O Paraguaçu pede socorro: Mutirão em Iaçu fará limpeza do rio na próxima segunda-feira

As baronesas tomara conta do leito do Paraguaçu, quase parado por baixa vazão, agredido pelos esgotos da cidade.

As aguapés, plantas aquáticas conhecidas por Baronesas, que cobrem o leito do Rio Paraguaçu margeando a cidade de Iaçu, geraram protestos da população iaçuense que decidiu promover a limpeza do rio na próxima segunda-feira, 22. Reunidos na noite da quinta-feira, 18, na Câmara de Vereadores, dezenas de lideranças populares e ambientalistas discutiram os problemas que ameaçam o mais importante rio baiano e decidiram realizar um mutirão para retirada das baronesas das águas do Paraguaçu.
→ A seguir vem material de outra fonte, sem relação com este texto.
(* ===== verification/RespEncode.v ===== *)
(** * The encoder writes the wire format or fails

    The encoder goes through a [bufio.Writer]; what reaches the sink depends on
    how the buffer fills and when it is flushed.  For every sink that accepts
    writes up to a total and refuses whole writes beyond it, encoding and
    flushing appends exactly [wire v] when it fits and reports an error when it
    does not. *)

From S2P Require Import Prelude GoLib GoIO GoIOProof Resp RespProof.

(** A sink with a total budget: what it holds and what it still accepts. *)
Class BoundedWriter (W : Type) `{Writer W} := {
  contents : W -> gostring;
  room : W -> Z;
  write_fits p w : len p <= room w -> exists w',
    w_write p w = ((length p, false), w') /\ contents w' = contents w ++ p /\ room w' = room w - len p;
  write_over p w : room w < len p -> w_write p w = ((0%nat, true), w);
}.

Module RespEncode.
Import Resp RespProof.

(** Values of the five types, at every level that is written. *)
Fixpoint encodable (v : Value) : bool :=
  bool_decide (vType v ∈ [SimpleString; Error; Integer; BulkString]) ||
  bool_decide (vType v = Array) && forallb encodable (vArray v).

(** ** Any sink

    [accepted c w]: the sink took exactly [c]; [refused c]: it may refuse to take
    all of [c]. *)
Section sink.
Context `{Writer W} (accepted : gostring -> W -> Prop) (refused : gostring -> Prop).
Hypothesis write_ok : forall p c w, accepted c w ->
  let '(n, err, w') := w_write p w in
  if err then refused (c ++ p) else n = length p /\ accepted (c ++ p) w'.
Hypothesis refused_app : forall p c, refused c -> refused (c ++ p).

Definition holds : gostring -> GoIO.bufWriter W -> Prop :=
  GoIOProof.holds accepted (fun c _ => refused c).

Definition encodes (v : Value) : Prop := forall total b e b',
  holds total b -> Encode v b = (e, b') ->
  match e with
  | None => holds (total ++ wire v) b'
  | Some _ => refused (total ++ wire v)
  end.

Lemma printf_encodes p total b e b' :
  holds total b -> printf p b = (e, b') ->
  match e with None => holds (total ++ p) b' | Some _ => refused (total ++ p) end.
Proof.
  intros Hb Hp. unfold printf in Hp.
  pose proof (GoIOProof.Write_holds accepted (fun c _ => refused c) write_ok
                (fun p c _ => refused_app p c) total p b Hb) as Hw.
  simplify_eq. destruct (GoIO.bwErr (GoIO.Write p b)) eqn:He; [|done].
  destruct Hw as (_ & _ & Hw). by rw He in Hw.
Qed.

Lemma Encode_elems vs :
  Forall encodes vs ->
  forall total b e b', holds total b ->
  (fix encodeElems (vs : list Value) (b : GoIO.bufWriter W) :=
     match vs with
     | [] => (None, b)
     | v :: vs => match Encode v b with (Some e, b) => (Some e, b) | (None, b) => encodeElems vs b end
     end) vs b = (e, b') ->
  match e with
  | None => holds (total ++ concat (wire <$> vs)) b'
  | Some _ => refused (total ++ concat (wire <$> vs))
  end.
Proof.
  induction 1 as [|v vs Hv Hvs IH]; intros total b e b' Hb He; csimpl.
  { simplify_eq. by rw app_nil_r. }
  rw app_assoc. destruct (Encode v b) as [[e1|] b1] eqn:Hpr.
  - simplify_eq. apply (Hv total b _ _ Hb) in Hpr. by apply refused_app.
  - apply (Hv total b _ _ Hb) in Hpr. exact (IH _ _ _ _ Hpr He).
Qed.

Lemma Encode_encodes v : encodable v = true -> encodes v.
Proof.
  induction v as [t nul s n vs IH] using Value_ind'. intros Hv total b e b' Hb He.
  cbn [encodable vType vArray] in Hv. cbn [Encode wire vType vString vInteger vIsNull vArray] in He |- *.
  repeat (case_bool_decide; [try destruct nul; by eapply printf_encodes|]).
  rewrite -> bool_decide_eq_false_2 in Hv by set_solver. cbn [orb] in Hv.
  apply andb_true_iff in Hv as [Ht Hvs]. rw Ht in He.
  rw (app_assoc _ CRLF) app_comm_cons app_assoc.
  destruct (printf _ b) as [[e1|] b1] eqn:Hpr;
    apply (printf_encodes _ total) in Hpr; [|done| |done]; cbv iota in Hpr.
  - simplify_eq. by apply refused_app.
  - eapply Encode_elems; [|exact Hpr|exact He]. apply Forall_forall. intros x Hx.
    rw Forall_forall in IH. apply IH; [done|]. apply forallb_forall with (x := x) in Hvs; [done|].
    by apply list_elem_of_In.
Qed.

(** Encoding and flushing one value. *)
Lemma Encode_sink v (w : W) size :
  encodable v = true -> 0 < size -> accepted [] w ->
  let '(e, b) := Encode v (GoIO.NewWriterSize w size) in
  match e with
  | Some _ => refused (wire v)
  | None =>
      let b := GoIO.Flush b in
      if GoIO.bwErr b then refused (wire v) else accepted (wire v) (GoIO.bwSink b)
  end.
Proof.
  intros Hv Hs Ha.
  assert (Hb : holds [] (GoIO.NewWriterSize w size)) by by apply GoIOProof.NewWriter_holds.
  destruct (Encode v (GoIO.NewWriterSize w size)) as [e b] eqn:He.
  apply (Encode_encodes v Hv [] _ _ _ Hb) in He. rw app_nil_l in He.
  destruct e as [e|]; [done|]. cbv zeta.
  apply (GoIOProof.Flush_holds _ _ write_ok (fun p c _ => refused_app p c)) in He.
  destruct (GoIO.bwErr (GoIO.Flush b)); [done|by destruct He].
Qed.

End sink.

(** The encoder accepts nothing else. *)
Lemma Encode_encodable `{Writer W} v (b b' : GoIO.bufWriter W) :
  Encode v b = (None, b') -> encodable v = true.
Proof.
  revert b b'. induction v as [t nul s n vs IH] using Value_ind'. intros b b' He.
  cbn [encodable vType vArray]. cbn [Encode vType vString vInteger vIsNull vArray] in He.
  destruct (decide (t ∈ [SimpleString; Error; Integer; BulkString])) as [Ht|Ht].
  { by rewrite -> bool_decide_eq_true_2. }
  rewrite -> bool_decide_eq_false_2 by done.
  repeat (rewrite -> bool_decide_eq_false_2 in He by set_solver).
  case_bool_decide; [|done]. cbn [orb andb]. destruct (printf _ b) as [[e|] b1]; [done|].
  revert b1 He. induction IH as [|v vs Hv _ IH]; intros b1 He; [done|]. cbn [forallb].
  destruct (Encode v b1) as [[e|] b2] eqn:Hv2; [done|]. rewrite -> (Hv _ _ Hv2). by apply (IH b2).
Qed.

(** And what it accepts fails only for the sink. *)
Lemma printf_supported `{Writer W} p (b : GoIO.bufWriter W) : (printf p b).1 <> Some EncUnsupported.
Proof. unfold printf. by destruct (GoIO.bwErr _). Qed.

Lemma Encode_supported `{Writer W} v (b : GoIO.bufWriter W) :
  encodable v = true -> (Encode v b).1 <> Some EncUnsupported.
Proof.
  revert b. induction v as [t nul s n vs IH] using Value_ind'. intros b Hv.
  cbn [encodable vType vArray] in Hv. cbn [Encode vType vString vInteger vIsNull vArray].
  destruct (decide (t ∈ [SimpleString; Error; Integer; BulkString])) as [Ht|Ht].
  { repeat case_bool_decide;
      unfold encodeSimpleString, encodeError, encodeInteger, encodeBulkString;
      try case_match; try apply printf_supported; set_solver. }
  repeat (rewrite -> bool_decide_eq_false_2 by set_solver).
  rewrite -> bool_decide_eq_false_2 in Hv by done. cbn [orb] in Hv.
  apply andb_true_iff in Hv as [Ht' Hvs]. rw Ht'.
  destruct (printf _ b) as [[e|] b1] eqn:Hpr; [by pose proof (printf_supported ("*"%char :: GoLib.FormatInt (len vs) ++ CRLF) b) as Hq; rw Hpr in Hq|].
  clear Hpr. revert b1 Hvs. induction IH as [|v vs Hv _ IH]; intros b1 Hvs; [done|].
  cbn [forallb] in Hvs. apply andb_true_iff in Hvs as [Hv1 Hvs]. specialize (Hv b1 Hv1).
  destruct (Encode v b1) as [[e|] b2]; [done|]. by apply IH.
Qed.

Lemma wire_nonempty v : wire v <> [].
Proof. destruct v. simpl. repeat case_bool_decide; try done. by case_match. Qed.

(** Encoding and flushing one value: the whole of it, or an error. *)
Lemma Encode_Flush `{BoundedWriter W} v (w : W) size :
  encodable v = true -> 0 < size ->
  let '(e, b) := Encode v (GoIO.NewWriterSize w size) in
  let b := GoIO.Flush b in
  if decide (len (wire v) <= room w)
  then e = None /\ GoIO.bwErr b = false /\ contents (GoIO.bwSink b) = contents w ++ wire v
  else e <> None \/ GoIO.bwErr b = true.
Proof.
  intros Hv Hs.
  set (took c w' := contents w' = contents w ++ c /\ room w' = room w - len c /\
                    (c = [] \/ len c <= room w)).
  assert (Hok : forall p c w', took c w' ->
            let '(n, err, w'') := w_write p w' in
            if err then room w < len (c ++ p) else n = length p /\ took (c ++ p) w'').
  { intros p c w' (Hc & Hr & Hle). unfold took. rw len_app.
    destruct (Z.le_gt_cases (len p) (room w')) as [Hp|Hp].
    - destruct (write_fits p w' Hp) as (w'' & -> & Hc' & Hr'). rw Hc' Hc Hr' Hr -app_assoc.
      split_and!; [done..|lia|right; lia].
    - rewrite -> write_over by done. lia. }
  assert (Happ : forall p c : gostring, room w < len c -> room w < len (c ++ p)).
  { intros p c Hc. rw len_app. pose proof (len_nonneg p). lia. }
  pose proof (Encode_sink took (fun c => room w < len c) Hok Happ v w size Hv Hs) as He.
  destruct (Encode v (GoIO.NewWriterSize w size)) as [e b].
  assert (Hw : took [] w) by (unfold took; rw app_nil_r len_nil; split_and!; [done|lia|by left]).
  specialize (He Hw). cbv zeta in *.
  destruct e as [e|]; [case_decide; [lia|by left]|].
  destruct (GoIO.bwErr (GoIO.Flush b)); case_decide; [lia|by right| |].
  - by destruct He.
  - destruct He as (_ & _ & Hle). pose proof (wire_nonempty v). destruct Hle; [done|lia].
Qed.

End RespEncode.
Murilo garantiu que máquinas da prefeitura apoiarão o Mutirão da limpeza do rio.

O movimento articulado por várias pessoas criou o grupo intitulado “Paraguaçu pede Socorro”, que mobiliza voluntários através o aplicativo WhatsZapp. O sargento Jajai, da Companhia de Policia Ambiental – CIPPA-Lençóis; empresário cerâmico Ronaldo Sampaio; professores Thiago Matos, Fábio Muniz e Vania Almeida, coordenaram os trabalhos. Representando a secretaria municipal de meio ambiente, Murilo e Ravele, garantiram que a prefeitura apoiará o mutirão da limpeza cedendo caçambas, retro-escavadeira e pessoal de apoio.

O drama do Rio

O engo ambiental Tiago Dias destacou os riscos que ameaçam o Paraguaçu.
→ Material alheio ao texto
(* ===== verification/KeyIndex.v ===== *)
(** * The key index

    [internal/storage/memory.go], lines 60 to 93: [keyIndex], a set of keys with
    constant-time insertion, swap-with-last removal and positional access.  It
    refines a finite set: [keys_of] is the set, [wf] says that [pos] is the exact
    inverse of [keys]. *)

From S2P Require Import Prelude.

(** The nil map and the empty map are not distinguished: [add] allocates the
    map before its first write and every other access is a read or a delete. *)
Record keyIndex := mkIndex {
  ikeys : list gostring;
  ipos : gmap gostring nat;
}.

Definition indexZero : keyIndex := mkIndex [] ∅.

Module KeyIndex.

Definition size (ix : keyIndex) : nat := length (ikeys ix).

(** [None] is the index-out-of-range panic. *)
Definition at_ (ix : keyIndex) (i : nat) : option gostring := ikeys ix !! i.

Definition add (ix : keyIndex) (key : gostring) : keyIndex :=
  match ipos ix !! key with
  | Some _ => ix
  | None => mkIndex (ikeys ix ++ [key]) (<[key := length (ikeys ix)]> (ipos ix))
  end.

Definition remove (ix : keyIndex) (key : gostring) : option keyIndex :=
  match ipos ix !! key with
  | None => Some ix
  | Some i =>
      let last := (length (ikeys ix) - 1)%nat in
      moved ← ikeys ix !! last;
      ks ← slice_set (ikeys ix) (Z.of_nat i) moved;
      let pos := <[moved := i]> (ipos ix) in
      Some (mkIndex (take last ks) (delete key pos))
  end.

(** ** Invariant and abstraction *)
Definition wf (ix : keyIndex) : Prop :=
  forall k i, ipos ix !! k = Some i <-> ikeys ix !! i = Some k.

Definition keys_of (ix : keyIndex) : gset gostring := list_to_set (ikeys ix).

Lemma wf_NoDup ix : wf ix -> NoDup (ikeys ix).
Proof. intros H. apply NoDup_alt. intros i j k Hi Hj. apply H in Hi, Hj. congruence. Qed.

Lemma elem_of_keys ix k : wf ix -> k ∈ keys_of ix <-> is_Some (ipos ix !! k).
Proof.
  intros H. unfold keys_of. rw elem_of_list_to_set list_elem_of_lookup.
  split; intros [i Hi]; exists i; by apply H.
Qed.

Lemma indexZero_wf : wf indexZero.
Proof. intros k i. simpl. by rw lookup_empty lookup_nil. Qed.

Lemma keys_of_zero : keys_of indexZero = ∅.
Proof. done. Qed.

Lemma size_keys_of ix : wf ix -> base.size (keys_of ix) = size ix.
Proof. intros H. apply size_list_to_set. by apply wf_NoDup. Qed.

Lemma add_wf ix k : wf ix -> wf (add ix k).
Proof.
  intros H. unfold add. destruct (ipos ix !! k) as [i|] eqn:Hk; [done|].
  intros k' i. simpl. destruct (decide (k = k')) as [<-|Hne].
  - rw lookup_insert_eq. split.
    + intros [= <-]. by rw lookup_app_r // Nat.sub_diag.
    + intros Hi. apply lookup_app_Some in Hi as [Hi|[Hge Hi]].
      { apply H in Hi. congruence. }
      apply list_lookup_singleton_Some in Hi as [? _]. f_equal. lia.
  - rw lookup_insert_ne // H lookup_app_Some. split; [by left|].
    intros [?|[_ Hi]]; [done|]. by apply list_lookup_singleton_Some in Hi as [_ ?].
Qed.

Lemma keys_of_add ix k : wf ix -> keys_of (add ix k) = {[k]} ∪ keys_of ix.
Proof.
  intros H. apply set_eq. intros k'.
  rw elem_of_union elem_of_singleton !elem_of_keys //; [|by apply add_wf].
  unfold add. destruct (ipos ix !! k) eqn:Hk; simpl.
  - split; [by right|]. intros [->|?]; [by eexists|done].
  - rw lookup_insert_is_Some. destruct (decide (k = k')); naive_solver.
Qed.

(** Removal never indexes out of range and deletes exactly [k]. *)
Lemma remove_spec ix k :
  wf ix ->
  exists ix', remove ix k = Some ix' /\ wf ix' /\ keys_of ix' = keys_of ix ∖ {[k]}.
Proof.
  intros H. unfold remove. destruct (ipos ix !! k) as [i|] eqn:Hk; cycle 1.
  { exists ix. split_and!; [done..|]. apply set_eq. intros k'.
    rw elem_of_difference elem_of_singleton. split; [|by intros []].
    intros Hin. split; [done|]. intros ->. apply elem_of_keys in Hin as [? ?]; [|done]. congruence. }
  pose proof (proj1 (H k i) Hk) as Hki. pose proof (lookup_lt_Some _ _ _ Hki) as Hlt.
  set (last := (length (ikeys ix) - 1)%nat).
  destruct (lookup_lt_is_Some_2 (ikeys ix) last) as [m Hm]; [lia|]. rw Hm /=.
  rewrite -> slice_set_insert by (unfold len; lia). rw Nat2Z.id /=.
  eexists. split; [done|]. set (ix' := mkIndex _ _).
  assert (Hwf : wf ix').
  { intros k' j. simpl. rw lookup_delete_Some lookup_insert_Some.
    destruct (decide (j < last)%nat) as [Hj|Hj]; cycle 1.
    { split; [|intros Hl; apply lookup_lt_Some in Hl; rw length_take in Hl; lia].
      intros (Hne & [[<- <-]|[Hnm Hp]]).
      - assert (i = last) by lia. subst i. congruence.
      - apply H in Hp. pose proof (lookup_lt_Some _ _ _ Hp). assert (j = last) by lia.
        congruence. }
    rewrite -> lookup_take_lt by done. destruct (decide (i = j)) as [<-|Hij].
    - rewrite -> list_lookup_insert_eq by done. split.
      + intros (Hne & [[<- _]|[_ Hp]]); [done|]. apply H in Hp. congruence.
      + intros [= <-]. split; [|by left]. intros <-. apply H in Hm. rw Hk in Hm.
        injection Hm. lia.
    - rewrite -> list_lookup_insert_ne by done. rw -H. split; [naive_solver|].
      intros Hp. split; [congruence|]. right. split; [|done]. intros <-.
      apply H in Hm. rw Hp in Hm. injection Hm. lia. }
  split; [done|]. apply set_eq. intros k'.
  rw elem_of_difference elem_of_singleton !elem_of_keys //. simpl.
  rw lookup_delete_is_Some lookup_insert_is_Some'. apply H in Hm. naive_solver.
Qed.

Lemma at_keys ix i : (i < size ix)%nat -> exists k, at_ ix i = Some k /\ k ∈ keys_of ix.
Proof.
  intros Hi. destruct (lookup_lt_is_Some_2 (ikeys ix) i Hi) as [k Hk]. exists k.
  split; [done|]. unfold keys_of. rw elem_of_list_to_set. by eapply list_elem_of_lookup_2.
Qed.

End KeyIndex.

#[export] Hint Resolve KeyIndex.indexZero_wf KeyIndex.add_wf : carrot.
Em sua abordagem técnica dos problemas que afetam o Rio Paraguaçu, o engenheiro ambiental e sanitarista, Tiago Dias, citou o excesso de esgotos e poluentes que são lançados diretos no manancial. “Além do uso excessivo das águas do rio pelas indústrias, irrigação da fruticultura em larga escala e o uso de agrotóxicos, que impactam diretamente sobre a vida do rio”. Ele destacou a educação ambiental como melhor atitude para a prevenção e preservação.

Roger criticou o Estado brasileiro pelo apoio ao setor produtivo sem considerar o real impacto ambiental.
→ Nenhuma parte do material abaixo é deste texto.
(* ===== verification/StoreList.v ===== *)
(** * List operations of the store

    [internal/storage/list.go], lines 185 to 549: the [List*] methods of [Store].
    [(x, nil)] is [inr x] and [(_, err)] is [inl err].  Loops over a list are
    structural on the number of remaining turns, except the forward scan of
    [ListRem], whose index does not advance on a removal: it has fuel for one turn
    per element plus one, and [None] when it runs out (shown not to happen). *)

From S2P Require Import Prelude GoTime ListValue KeyIndex Store.

Module StoreList.
Import Store.

Fixpoint push_all (l : listValue) (values : list gostring) (left : bool) : option listValue :=
  match values with
  | [] => Some l
  | v :: vs => l ← ListValue.push l v left; push_all l vs left
  end.

Definition ListPush (clk : clock) (key : gostring) (values : list gostring)
    (left onlyExisting : bool) (s : Store) : option ((storeErr + Z) * Store) :=
  with_shard key s (fun st =>
    '(o, st) ← liveObjectLocked (clk 0%nat) key st;
    match o, onlyExisting with
    | None, true => Some (inr 0, st)
    | _, _ =>
        let obj := default (objOfKind ListKind) o in
        match oKind obj with
        | StringKind => Some (inl ErrWrongType, st)
        | ListKind =>
            l ← push_all (oList obj) values left;
            Some (inr (ListValue.Len l), put (clk 1%nat) key (with_list obj l) st)
        end
    end).

Fixpoint pop_loop (l : listValue) (n : nat) (left : bool) : option (list gostring * listValue) :=
  match n with
  | O => Some ([], l)
  | S n' =>
      '((value, _), l) ← ListValue.pop l left;
      '(values, l) ← pop_loop l n' left;
      Some (value :: values, l)
  end.

(** The tail shared by [ListPop] and [ListRem]: an emptied list removes its key. *)
Definition store_back (stamp : Z) (key : gostring) (obj : Obj) (l : listValue) (st : shardst)
    : option shardst :=
  if ListValue.Len l =? 0 then remove key st
  else Some (put stamp key (with_list obj l) st).

(** [make([]string, 0, n)] panics when [n] is negative. *)
Definition ListPop (clk : clock) (key : gostring) (left : bool) (count : Z) (s : Store)
    : option ((storeErr + option (list gostring)) * Store) :=
  with_shard key s (fun st =>
    '(o, st) ← liveObjectLocked (clk 0%nat) key st;
    match o with
    | None => Some (inr None, st)
    | Some obj =>
        match oKind obj with
        | StringKind => Some (inl ErrWrongType, st)
        | ListKind =>
            let n := if ListValue.Len (oList obj) <? count
                     then ListValue.Len (oList obj) else count in
            if n <? 0 then None
            else
              '(values, l) ← pop_loop (oList obj) (Z.to_nat n) left;
              st ← store_back (clk 1%nat) key obj l st;
              Some (inr (Some values), st)
        end
    end).

Definition ListLen (clk : clock) (key : gostring) (s : Store) : option ((storeErr + Z) * Store) :=
  with_shard key s (fun st =>
    '(o, st) ← liveObjectLocked (clk 0%nat) key st;
    match o with
    | None => Some (inr 0, st)
    | Some obj =>
        match oKind obj with
        | StringKind => Some (inl ErrWrongType, st)
        | ListKind => Some (inr (ListValue.Len (oList obj)), st)
        end
    end).

(** The clamping of [start] and [stop], the same lines in [ListRange] and [ListTrim]. *)
Definition clamp_range (start stop length : Z) : Z * Z :=
  let start := if start <? 0 then start + length else start in
  let stop := if stop <? 0 then stop + length else stop in
  let start := if start <? 0 then 0 else start in
  let stop := if length <=? stop then length - 1 else stop in
  (start, stop).

Definition ListRange (clk : clock) (key : gostring) (start stop : Z) (s : Store)
    : option ((storeErr + list gostring) * Store) :=
  with_shard key s (fun st =>
    '(o, st) ← liveObjectLocked (clk 0%nat) key st;
    match o with
    | None => Some (inr [], st)
    | Some obj =>
        match oKind obj with
        | StringKind => Some (inl ErrWrongType, st)
        | ListKind =>
            let length := ListValue.Len (oList obj) in
            let '(start, stop) := clamp_range start stop length in
            if (length <=? start) || (stop <? start) || (length =? 0) then Some (inr [], st)
            else
              items ← ListValue.rangeCopy (oList obj) start (stop + 1);
              Some (inr items, st)
        end
    end).

Definition ListIndex (clk : clock) (key : gostring) (index : Z) (s : Store)
    : option ((storeErr + option gostring) * Store) :=
  with_shard key s (fun st =>
    '(o, st) ← liveObjectLocked (clk 0%nat) key st;
    match o with
    | None => Some (inr None, st)
    | Some obj =>
        match oKind obj with
        | StringKind => Some (inl ErrWrongType, st)
        | ListKind =>
            match ListValue.index (oList obj) index with
            | None => Some (inr None, st)
            | Some i => v ← ListValue.at_ (oList obj) i; Some (inr (Some v), st)
            end
        end
    end).

(** [None] as a result stands for a nil error. *)
Definition ListSet (clk : clock) (key : gostring) (index : Z) (value : gostring) (s : Store)
    : option (option storeErr * Store) :=
  with_shard key s (fun st =>
    '(o, st) ← liveObjectLocked (clk 0%nat) key st;
    match o with
    | None => Some (Some ErrNoSuchKey, st)
    | Some obj =>
        match oKind obj with
        | StringKind => Some (Some ErrWrongType, st)
        | ListKind =>
            match ListValue.index (oList obj) index with
            | None => Some (Some ErrListIndexRange, st)
            | Some i =>
                l ← ListValue.assign (oList obj) i value;
                Some (None, put (clk 1%nat) key (with_list obj l) st)
            end
        end
    end).

Definition ListTrim (clk : clock) (key : gostring) (start stop : Z) (s : Store)
    : option (option storeErr * Store) :=
  with_shard key s (fun st =>
    '(o, st) ← liveObjectLocked (clk 0%nat) key st;
    match o with
    | None => Some (None, st)
    | Some obj =>
        match oKind obj with
        | StringKind => Some (Some ErrWrongType, st)
        | ListKind =>
            let length := ListValue.Len (oList obj) in
            let '(start, stop) := clamp_range start stop length in
            if (length =? 0) || (length <=? start) || (stop <? start) then
              st ← remove key st; Some (None, st)
            else
              items ← ListValue.rangeCopy (oList obj) start (stop + 1);
              Some (None, put (clk 1%nat) key (with_list obj (ListValue.replace items)) st)
        end
    end).

Fixpoint rem_forward (fuel : nat) (l : listValue) (i removed count limit : Z) (value : gostring)
    : option (Z * listValue) :=
  match fuel with
  | O => None
  | S fuel' =>
      if i <? ListValue.Len l then
        v ← ListValue.at_ l i;
        if bool_decide (v = value) && ((count =? 0) || (removed <? limit)) then
          l ← ListValue.removeAt l i;
          rem_forward fuel' l i (removed + 1) count limit value
        else rem_forward fuel' l (i + 1) removed count limit value
      else Some (removed, l)
  end.

(** [for i := n-1; i >= 0; i--]. *)
Fixpoint rem_backward (n : nat) (l : listValue) (removed limit : Z) (value : gostring)
    : option (Z * listValue) :=
  match n with
  | O => Some (removed, l)
  | S i =>
      v ← ListValue.at_ l (Z.of_nat i);
      if bool_decide (v = value) && (removed <? limit) then
        l ← ListValue.removeAt l (Z.of_nat i);
        rem_backward i l (removed + 1) limit value
      else rem_backward i l removed limit value
  end.

Definition ListRem (clk : clock) (key : gostring) (count : Z) (value : gostring) (s : Store)
    : option ((storeErr + Z) * Store) :=
  with_shard key s (fun st =>
    '(o, st) ← liveObjectLocked (clk 0%nat) key st;
    match o with
    | None => Some (inr 0, st)
    | Some obj =>
        match oKind obj with
        | StringKind => Some (inl ErrWrongType, st)
        | ListKind =>
            let limit :=
              if count <? 0 then (if count =? min_int64 then max_int64 else - count)
              else count in
            let n := Z.to_nat (ListValue.Len (oList obj)) in
            '(removed, l) ←
              (if 0 <=? count then rem_forward (S n) (oList obj) 0 0 count limit value
               else rem_backward n (oList obj) 0 limit value);
            st ← store_back (clk 1%nat) key obj l st;
            Some (inr removed, st)
        end
    end).

(** The scan of [ListInsert] for the first pivot; the outer option is a panic. *)
Fixpoint find_pivot (l : listValue) (n : nat) (i : Z) (pivot : gostring) : option (option Z) :=
  match n with
  | O => Some None
  | S n' =>
      item ← ListValue.at_ l i;
      if bool_decide (item = pivot) then Some (Some i) else find_pivot l n' (i + 1) pivot
  end.

Definition ListInsert (clk : clock) (key pivot value : gostring) (before : bool) (s : Store)
    : option ((storeErr + Z) * Store) :=
  with_shard key s (fun st =>
    '(o, st) ← liveObjectLocked (clk 0%nat) key st;
    match o with
    | None => Some (inr 0, st)
    | Some obj =>
        match oKind obj with
        | StringKind => Some (inl ErrWrongType, st)
        | ListKind =>
            p ← find_pivot (oList obj) (Z.to_nat (ListValue.Len (oList obj))) 0 pivot;
            match p with
            | None => Some (inr (-1), st)
            | Some i =>
                let insertAt := if before then i else i + 1 in
                l ← ListValue.insert (oList obj) insertAt value;
                Some (inr (ListValue.Len l), put (clk 1%nat) key (with_list obj l) st)
            end
        end
    end).

(** The scan of [ListPosition]; [n] turns remain before [index] reaches [end]. *)
Fixpoint position_loop (l : listValue) (n : nat) (value : gostring)
    (index step rank count maxLen seen examined : Z) (positions : list Z) : option (list Z) :=
  match n with
  | O => Some positions
  | S n' =>
      if (0 <? maxLen) && (maxLen <=? examined) then Some positions
      else
        v ← ListValue.at_ l index;
        let examined := examined + 1 in
        if negb (bool_decide (v = value)) then
          position_loop l n' value (index + step) step rank count maxLen seen examined positions
        else
          let seen := seen + 1 in
          if seen <? rank then
            position_loop l n' value (index + step) step rank count maxLen seen examined positions
          else
            let positions := positions ++ [index] in
            if (0 <? count) && (count <=? len positions) then Some positions
            else
              position_loop l n' value (index + step) step rank count maxLen seen examined positions
  end.

Definition ListPosition (clk : clock) (key value : gostring) (rank count maxLen : Z) (s : Store)
    : option ((storeErr + list Z) * Store) :=
  with_shard key s (fun st =>
    if rank =? min_int64 then Some (inl ErrInvalidRank, st)
    else
      '(o, st) ← liveObjectLocked (clk 0%nat) key st;
      match o with
      | None => Some (inr [], st)
      | Some obj =>
          match oKind obj with
          | StringKind => Some (inl ErrWrongType, st)
          | ListKind =>
              let length := ListValue.Len (oList obj) in
              let '(start, step, rank) :=
                if rank <? 0 then (length - 1, -1, - rank) else (0, 1, rank) in
              ps ← position_loop (oList obj) (Z.to_nat length) value start step rank count maxLen
                     0 0 [];
              Some (inr ps, st)
          end
      end).

(** ** [ListMove] *)

(** The two shards and the byte counter [listMoveLocked] works on; the source
    and destination shards are one and the same when the keys share an index. *)
Definition on_key {A} (key : gostring) (f : shardst -> option (A * shardst)) (s : Store)
    : option (A * Store) := with_shard key s f.

Definition put_at (stamp : Z) (key : gostring) (obj : Obj) (s : Store) : option Store :=
  '(_, s) ← on_key key (fun st => Some (tt, put stamp key obj st)) s; Some s.

Definition remove_at (key : gostring) (s : Store) : option Store :=
  '(_, s) ← on_key key (fun st => st ← remove key st; Some (tt, st)) s; Some s.

Definition listMoveLocked (clk : clock) (src dst : gostring) (fromLeft toLeft : bool) (s : Store)
    : option ((storeErr + option gostring) * Store) :=
  '(source, s) ← on_key src (liveObjectLocked (clk 0%nat) src) s;
  match source with
  | None => Some (inr None, s)
  | Some source =>
      match oKind source with
      | StringKind => Some (inl ErrWrongType, s)
      | ListKind =>
          if bool_decide (src = dst) then
            '((value, _), l) ← ListValue.pop (oList source) fromLeft;
            l ← ListValue.push l value toLeft;
            s ← put_at (clk 2%nat) src (with_list source l) s;
            Some (inr (Some value), s)
          else
            '(destination, s) ← on_key dst (liveObjectLocked (clk 1%nat) dst) s;
            match destination with
            | Some (mkObj _ _ StringKind _ _) => Some (inl ErrWrongType, s)
            | _ =>
                '((value, _), sl) ← ListValue.pop (oList source) fromLeft;
                let destination := default (objOfKind ListKind) destination in
                dl ← ListValue.push (oList destination) value toLeft;
                s ← (if ListValue.Len sl =? 0 then remove_at src s
                     else put_at (clk 2%nat) src (with_list source sl) s);
                s ← put_at (clk 3%nat) dst (with_list destination dl) s;
                Some (inr (Some value), s)
            end
      end
  end.

(** The locks of both shards are held throughout, in index order. *)
Definition ListMove := listMoveLocked.

End StoreList.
Para o jornalista e ambientalista Salvador Roger de Souza, “o Estado brasileiro é o grande culpado pelos estragos ao meio ambiente e, na Bahia, o descaso com o Rio Paraguaçu está na visão equivocada do governo, que prioriza as grandes corporações e empresas produtoras, em detrimento da preservação do nosso rio, que a cada dia aumenta seu risco de morte”. Em apoio ao Mutirão, o ambientalista trará o barco a motor da ONG, Fundação Paraguaçu, para a retirada das aguapés.

Defensores do Rio Paraguaçu discutem o futuro das suas águas.

Salvador anunciou que brevemente, o Projeto Cariangó implantará um viveiro para produção de mudas nativas em larga escala, na margem do Rio Paraguaçu, em área que está sendo doada pelo industrial cerâmico, José Possidônio Sampaio.

A comissão organizadora do Mutirão do Rio, ao final da reunião.